PROBLEM
Lines that contain "VInt" are to be copied from the material, every one of them.
================
(** X14. What a signed integer leaf (other than a [time.Duration]) keeps
    of any raw string: a string that is not an optional sign followed by
    decimal digits is refused with the parser's error; a numeral beyond
    64 bits is refused with the range error; a numeral within 64 bits is
    stored reduced to the width of the leaf without an error, which is
    the number itself exactly when it fits the width. A refusal leaves
    the record as it was. *)
Theorem signed_leaf_from_any_string (lib : GoLib) (l : Loader) (fd : fieldData)
    (raw : string) (bits : Z) (s : Store) :
  wellTyped fd -> reflect.intBits (kindOf fd) = Some bits ->
  reflect.Typ (Field fd) <> reflect.Duration ->
  match signedValue raw with
  | None =>
      exists why,
        setFieldData lib l fd raw s = (s, Return (Some (NumError "ParseInt" raw why)))
  | Some z =>
      if (- 2 ^ 63 <=? z) && (z <? 2 ^ 63)
      then setFieldData lib l fd raw s
           = (<[locOf fd := reflect.VInt (Wrap.int bits z)]> s, Return None)
           /\ (Wrap.int bits z = z <-> - 2 ^ (bits - 1) <= z < 2 ^ (bits - 1))
      else setFieldData lib l fd raw s
           = (s, Return (Some (NumError "ParseInt" raw ErrRange)))
  end.
Proof.
  intros Hw Hb Hdur. rewrite (setFieldData_signed lib l fd raw bits s Hw Hb Hdur).
  destruct (signedValue raw) as [z|] eqn:Ev.
  - rewrite (ParseInt_value raw z Ev).
    destruct ((- 2 ^ 63 <=? z) && (z <? 2 ^ 63)); [|reflexivity].
    split; [reflexivity|].
    assert (Hbits : 0 < bits).
    { unfold kindOf in Hb. destruct (reflect.KindOf _); inversion Hb;
        unfold strconv.IntSize; lia. }
    split; [|now apply Wrap_int_id].
    intros Hz. rewrite <- Hz. unfold Wrap.int.
    assert (Hp : 2 ^ bits = 2 * 2 ^ (bits - 1)).
    { rewrite <- Z.pow_succ_r by lia. f_equal. lia. }
    assert (0 < 2 ^ (bits - 1)) by (apply Z.pow_pos_nonneg; lia).
    pose proof (Z.mod_pos_bound z (2 ^ bits) ltac:(lia)) as Hm.
    destruct (Z.ltb_spec (z mod 2 ^ bits) (2 ^ (bits - 1))); lia.
  - destruct (ParseInt_refuses raw Ev) as [why ->]. eauto.
Qed.

Lemma signed_leaf_from_any_string_witness :
  setFieldData sampleLib (NewLoader DefaultConfig)
    (leafAt 0 "N" reflect.int16 []) "-70000" ∅
  = (<[[0%nat] := reflect.VInt (Wrap.int 16 (-70000))]> ∅, Return None)
  /\ (Wrap.int 16 (-70000) = -70000 <-> - 2 ^ (16 - 1) <= -70000 < 2 ^ (16 - 1)).
Proof.
  exact (signed_leaf_from_any_string sampleLib (NewLoader DefaultConfig)
           (leafAt 0 "N" reflect.int16 []) "-70000" 16 ∅ eq_refl eq_refl
           ltac:(discriminate)).
Defined.

(** X15. What an unsigned integer leaf keeps of any raw string: a string
    that is not made of decimal digits only (a sign is not accepted) is
    refused with the parser's error; a numeral of 2^64 or more is refused
    with the range error; a smaller numeral is stored reduced to the
    width of the leaf without an error, which is the number itself
    exactly when it fits the width. A refusal leaves the record as it
    was. *)
Theorem unsigned_leaf_from_any_string (lib : GoLib) (l : Loader) (fd : fieldData)
    (raw : string) (bits : Z) (s : Store) :
  wellTyped fd -> reflect.uintBits (kindOf fd) = Some bits ->
  kindOf fd <> reflect.Uintptr ->
  match unsignedValue raw with
  | None =>
      exists why,
        setFieldData lib l fd raw s = (s, Return (Some (NumError "ParseUint" raw why)))
  | Some z =>
      if z <? 2 ^ 64
      then setFieldData lib l fd raw s
           = (<[locOf fd := reflect.VUint (Wrap.uint bits z)]> s, Return None)
           /\ (Wrap.uint bits z = z <-> z < 2 ^ bits)
      else setFieldData lib l fd raw s
           = (s, Return (Some (NumError "ParseUint" raw ErrRange)))
  end.
Proof.
  intros Hw Hb Hk. rewrite (setFieldData_unsigned lib l fd raw bits s Hw Hb Hk).
  destruct (unsignedValue raw) as [z|] eqn:Ev.
  - rewrite (ParseUint_value raw z Ev). pose proof (unsignedValue_nonneg raw z Ev) as Hz.
    destruct (z <? 2 ^ 64); [|reflexivity].
    split; [reflexivity|].
    assert (Hbits : 0 < bits).
    { unfold kindOf in Hb. destruct (reflect.KindOf _); inversion Hb;
        unfold strconv.IntSize; lia. }
    assert (0 < 2 ^ bits) by (apply Z.pow_pos_nonneg; lia).
    unfold Wrap.uint. split.
    + intros Hm. rewrite <- Hm. apply Z.mod_pos_bound. lia.
    + intros Hlt. apply Z.mod_small. lia.
  - destruct (ParseUint_refuses raw Ev) as [why ->]. eauto.
Qed.

Lemma unsigned_leaf_from_any_string_witness :
  exists why,
    setFieldData sampleLib (NewLoader DefaultConfig)
      (leafAt 0 "N" reflect.uint16 []) "-1" ∅
    = (∅, Return (Some (NumError "ParseUint" "-1" why))).
Proof.
  exact (unsigned_leaf_from_any_string sampleLib (NewLoader DefaultConfig)
           (leafAt 0 "N" reflect.uint16 []) "-1" 16 ∅ eq_refl eq_refl
           ltac:(discriminate)).
Defined.
(** X6 (decoding participants).  [DecodeParticipants] returns a list
    exactly when the codec decodes the buffer to a map whose entry
    ["0"] is an address list, and then that list as it is; a codec
    error is handed on; a map without the key ["0"] is a type-assertion
    error, not an empty list; and the outcome is always either a list
    or an error, never both and never neither. *)
Theorem DecodeParticipants_outcomes (m : abi.Method) (buf : list byte) :
  (∀ l, DecodeParticipants m buf = (Some l, None) ↔
        ∃ results, abi.Outputs_Decode m buf = inr (abi.Map results) ∧
                   abi.index results "0" = abi.Addresses l) ∧
  (∀ e, abi.Outputs_Decode m buf = inl e →
        DecodeParticipants m buf = (None, Some e)) ∧
  (∀ results,
     abi.Outputs_Decode m buf = inr (abi.Map results) →
     (∀ v, ("0", v) ∉ results) →
     DecodeParticipants m buf
     = (None, Some "failed type assertion from results[0] to []ethgo.Address")) ∧
  ((∃ l, DecodeParticipants m buf = (Some l, None)) ∨
   (∃ e, DecodeParticipants m buf = (None, Some e))).
Proof.
  split; [|split; [|split]].
  - intros l. unfold DecodeParticipants, types.Address_of_ethgo. split.
    + destruct (abi.Outputs_Decode m buf) as [e|[| results | | |]];
        try discriminate.
      destruct (abi.index results "0") eqn:Hidx; try discriminate.
      intros [= <-]. exists results. by rewrite map_id.
    + intros (results & -> & ->). by rewrite map_id.
  - intros e He. unfold DecodeParticipants. by rewrite He.
  - intros results Hres Hkey. unfold DecodeParticipants.
    by rewrite Hres, index_missing.
  - apply DecodeParticipants_shape.
Qed.

(** The inner loop only asks whether the printed address is among the
    printed probation addresses. *)
Lemma probationLoop_strings (addr : types.Address)
  (probationAddrs : list types.Address) :
  probationLoop addr probationAddrs
  = bool_decide (Address_String addr ∈ Address_String <$> probationAddrs).
Proof.
  induction probationAddrs as [|p rest IH].
  - symmetry. apply bool_decide_eq_false_2, not_elem_of_nil.
  - cbn [probationLoop fmap list_fmap].
    destruct (decide (Address_String addr = Address_String p)) as [Hp|Hp].
    + symmetry. apply bool_decide_eq_true_2. rewrite Hp. left.
    + rewrite IH. apply bool_decide_ext. rewrite elem_of_cons.
      split; [by right|]. by intros [?|?].
Qed.

Lemma mainLoop_app (addrs1 addrs2 probationAddrs toReturn : list types.Address) :
  mainLoop (addrs1 ++ addrs2) probationAddrs toReturn
  = mainLoop addrs2 probationAddrs (mainLoop addrs1 probationAddrs toReturn).
Proof.
  revert toReturn.
  induction addrs1 as [|a rest IH]; intros toReturn; [done|].
  cbn [app mainLoop]. by destruct (probationLoop a probationAddrs).
Qed.

Lemma mainLoop_probation_as_set (R P P' toReturn : list types.Address) :
  (∀ a, a ∈ P ↔ a ∈ P') →
  mainLoop R P toReturn = mainLoop R P' toReturn.
Proof.
  intros HP. revert toReturn.
  induction R as [|a rest IH]; intros toReturn; [done|].
  cbn [mainLoop]. rewrite !probationLoop_strings.
  assert (bool_decide (Address_String a ∈ Address_String <$> P)
          = bool_decide (Address_String a ∈ Address_String <$> P')) as ->.
  { apply bool_decide_ext. rewrite !list_elem_of_fmap.
    split; intros (p & ? & Hp); exists p; (split; [done|]); by apply HP. }
  by destruct (bool_decide _).
Qed.

Lemma mainLoop_nobody_on_probation (R toReturn : list types.Address) :
  mainLoop R [] toReturn = toReturn ++ R.
Proof.
  revert toReturn. induction R as [|a rest IH]; intros toReturn.
  - by rewrite app_nil_r.
  - cbn [mainLoop probationLoop]. by rewrite IH, <- app_assoc.
Qed.

Lemma mainLoop_everybody_on_probation (R P toReturn : list types.Address) :
  (∀ a, a ∈ R → a ∈ P) → mainLoop R P toReturn = toReturn.
Proof.
  revert toReturn. induction R as [|a rest IH]; intros toReturn HR; [done|].
  cbn [mainLoop]. rewrite probationLoop_strings.
  rewrite bool_decide_eq_true_2.
  - apply IH. intros b Hb. apply HR. by right.
  - apply list_elem_of_fmap. exists a. split; [done|]. apply HR. left.
Qed.

Lemma length_mainLoop (R P toReturn : list types.Address) :
  (length (mainLoop R P toReturn) ≤ length toReturn + length R)%nat.
Proof.
  revert toReturn. induction R as [|a rest IH]; intros toReturn.
  - cbn. lia.
  - cbn [mainLoop]. destruct (probationLoop a P).
    + specialize (IH toReturn). cbn. lia.
    + specialize (IH (toReturn ++ [a])). rewrite length_app in IH. cbn in *. lia.
Qed.

Lemma byte_of_to_Z (b : byte) : byte_of_Z (byte_to_Z b) = b.
Proof. by destruct b. Qed.

Lemma byte_of_Z_mod (z : Z) : byte_of_Z (z mod 256) = byte_of_Z z.
Proof. unfold byte_of_Z. by rewrite Z.mod_mod. Qed.

Lemma big_endian_SetBytes (buf : list byte) :
  big_endian (length buf) (SetBytes buf) = buf.
Proof.
  induction buf as [|b l IH] using rev_ind; [done|].
  rewrite length_app, Nat.add_comm. cbn [length Nat.add big_endian].
  rewrite SetBytes_app. pose proof (byte_to_Z_range b) as Hb.
  replace ((SetBytes l * 256 + byte_to_Z b) / 256) with (SetBytes l)
    by (apply Z.div_unique with (byte_to_Z b); lia).
  rewrite IH. f_equal. f_equal.
  rewrite <- byte_of_Z_mod.
  replace ((SetBytes l * 256 + byte_to_Z b) mod 256) with (byte_to_Z b)
    by (apply Z.mod_unique with (SetBytes l); lia).
  apply byte_of_to_Z.
Qed.

Lemma SetBytes_bound (buf : list byte) :
  0 ≤ SetBytes buf < 256 ^ Z.of_nat (length buf).
Proof.
  rewrite <- (big_endian_SetBytes buf) at 1 2.
  rewrite SetBytes_big_endian_mod. apply Z.mod_pos_bound.
  apply Z.pow_pos_nonneg; lia.
Qed.

Lemma SetBytes_leading_zeros (k : nat) (buf : list byte) :
  SetBytes (replicate k x00 ++ buf) = SetBytes buf.
Proof.
  unfold SetBytes. rewrite fold_left_app. f_equal.
  induction k as [|k IH]; [done|].
  by rewrite replicate_S_end, fold_left_app, IH.
Qed.

End Pure.

Section Composition.
Context {ext : Externals}.

#[local] Arguments QuerySequencers : simpl never.
#[local] Arguments QuerySequencersInProbation : simpl never.
#[local] Arguments QueryWatchtower : simpl never.
#[local] Arguments QueryActiveSequencers : simpl never.
#[local] Arguments QueryParticipantBalance : simpl never.
#[local] Arguments QueryParticipantTotalStakedAmount : simpl never.

Ltac open_world Hgl Ht :=
  do 3 (rewrite result_call; cbn [world_handler Header.Number]);
  rewrite Hgl; rewrite result_call; cbn [world_handler]; rewrite Ht.

Ltac query_world Hfree Hres :=
  rewrite result_bind_clock_free by apply Hfree;
  let H := fresh in
  pose proof Hres as H; unfold slice in H |- *; rewrite H; clear H.

Lemma InProbation_result (w : World) (n : nat) (gasLimit : Z) (t : Transition)
  (P : list types.Address) (address : types.Address) :
  let parent := chain_head w in
  let miner := types.BytesToAddress (Header.Miner parent) in
  CalculateGasLimit w (uint64 (Header.Number parent + 1)) = inr gasLimit →
  BeginTxn w (Header.StateRoot parent) (nextHeader parent (clock w n)) miner
    = inr t →
  query_result w (QuerySequencersInProbation t gasLimit miner) = (Some P, None) →
  result (world_handler w) (activeParticipantsQuerier.InProbation address) n
  = (bool_decide (address ∈ P), None).
Proof.
  intros parent miner Hgl Ht HP. subst parent miner. unfold nextHeader in Ht.
  unfold activeParticipantsQuerier.InProbation, types.Bytes.
  open_world Hgl Ht.
  query_world QuerySequencersInProbation_clock_free HP.
  cbn. by rewrite inProbationLoop_spec.
Qed.
(** C4, as amended: the method installs no handler. When the query returns
    at least one triplet, an iteration of the loop fails exactly in the
    cases of [iteration_raises]: reached with fewer than [n] scenarios, on
    a relationship without ["overlapped_items"] (the [KeyError] of the
    subscript, the world as it was), or on keywords when the prompt, the
    preparation of the combinations or the sampling it calls on this
    triplet's data fails (that call's error, the world as that call left
    it); and the method fails exactly when some iteration fails after the
    iterations before it succeeded, with that iteration's exception and
    world unchanged. *)
Theorem failures_propagate_unchanged globals self n knowledge_graph
    (ps : list Persona) (cb : Callbacks) (w : World) (e : Exception) (w' : World) :
  let results := find_two_nodes_single_rel (kg globals) relationship_condition in
  let quota := Z.max 1 (n / Py.len results) in
  results <> [] ->
  (forall scen t w0 e0 w1,
     loop_body self n ps cb quota scen t w0 = (inl e0, w1) <->
     iteration_raises self n ps cb quota scen t w0 e0 w1) /\
  (_generate_scenarios globals self n knowledge_graph ps cb w = (inl e, w') <->
   exists pre t post scen0 w0,
     results = pre ++ t :: post /\
     for_each (loop_body self n ps cb quota) pre [] w = (inr scen0, w0) /\
     iteration_raises self n ps cb quota scen0 t w0 e w').
Proof.
  intros results quota Hne. split.
  - intros scen t w0 e0 w1. apply loop_body_raises.
  - rewrite generate_scenarios_nonempty by exact Hne. fold results quota.
    rewrite for_each_error. split.
    + intros (pre & t & post & scen0 & w0 & Hs & Hpre & Hb).
      exists pre, t, post, scen0, w0. split; [exact Hs |]. split; [exact Hpre |].
      apply loop_body_raises. exact Hb.
    + intros (pre & t & post & scen0 & w0 & Hs & Hpre & Hb).
      exists pre, t, post, scen0, w0. split; [exact Hs |]. split; [exact Hpre |].
      apply loop_body_raises. exact Hb.
Qed.
(** * Cycle detection on Ethereum transactions: the core in Rocq

    A shallow embedding of [wei_parser.c] and [graph.c]:
    - the Wei value parser [parse_wei_optimized] (GMP integers are [Z]);
    - the identifier index ([addToHash], [addAllVertexToHashmap],
      [getVertexIndex]) over a [gmap string nat];
    - the adjacency-list graph ([initGraph], [insertEdge]) and its loader
      ([hashToGraph], [loadGraph]);
    - the depth-first cycle search ([recursiveDFS], [depthFirstSearch]).

    C strings are modelled by [string]: the characters before the
    terminating NUL. [malloc] is taken to succeed. A GMP integer is a
    [Z], except that [mpz_ui_pow_ui] ends the process when the power is
    too large for an [mpz_t] ([ParseAbort]). *)

From Stdlib Require Import ZArith Ascii String Lia.
From stdpp Require Import gmap strings list.

Local Open Scope Z_scope.

(** ** Characters *)

Module Chars.

Definition code (c : ascii) : Z := Z.of_nat (nat_of_ascii c).

(** [isdigit] in the C locale. *)
Definition isdigit (c : ascii) : bool := (48 <=? code c) && (code c <=? 57).

(** [isspace] in the C locale: space, and [\t \n \v \f \r]. *)
Definition isspace (c : ascii) : bool :=
  (code c =? 32) || ((9 <=? code c) && (code c <=? 13)).

(** [*p - '0'] *)
Definition digit_val (c : ascii) : Z := code c - 48.

Definition is_dot (c : ascii) : bool := code c =? 46.
Definition is_plus (c : ascii) : bool := code c =? 43.
Definition is_minus (c : ascii) : bool := code c =? 45.
Definition is_sign (c : ascii) : bool := is_plus c || is_minus c.
(** membership in the accept set ["eE"] of [strpbrk] *)
Definition is_eE (c : ascii) : bool := (code c =? 101) || (code c =? 69).

End Chars.
Import Chars.

(** ** wei_parser.c *)

Module WeiParser.

Definition POW10_CACHE_SIZE : Z := 60.

(** C [long] and [unsigned long] on the LP64 targets the Makefile builds
    for: 64 bits, two's complement; arithmetic is written with its
    wrap-around. *)
Definition LONG_MAX : Z := 2 ^ 63 - 1.
Definition LONG_MIN : Z := - 2 ^ 63.
Definition wrap_long (z : Z) : Z := (z + 2 ^ 63) mod 2 ^ 64 - 2 ^ 63.
Definition wrap_ulong (z : Z) : Z := z mod 2 ^ 64.

(** The cache filled by [parse_wei_ctx_create]: entry 0 is 1, entry [i] is
    ten times entry [i - 1]. *)
Fixpoint fill_cache (n : nat) (prev : Z) : list Z :=
  match n with
  | O => []
  | S n' => prev :: fill_cache n' (prev * 10)
  end.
================
RESULT OF THE TASK
           = (<[locOf fd := reflect.VInt (Wrap.int bits z)]> s, Return None)
  = (<[[0%nat] := reflect.VInt (Wrap.int 16 (-70000))]> ∅, Return None)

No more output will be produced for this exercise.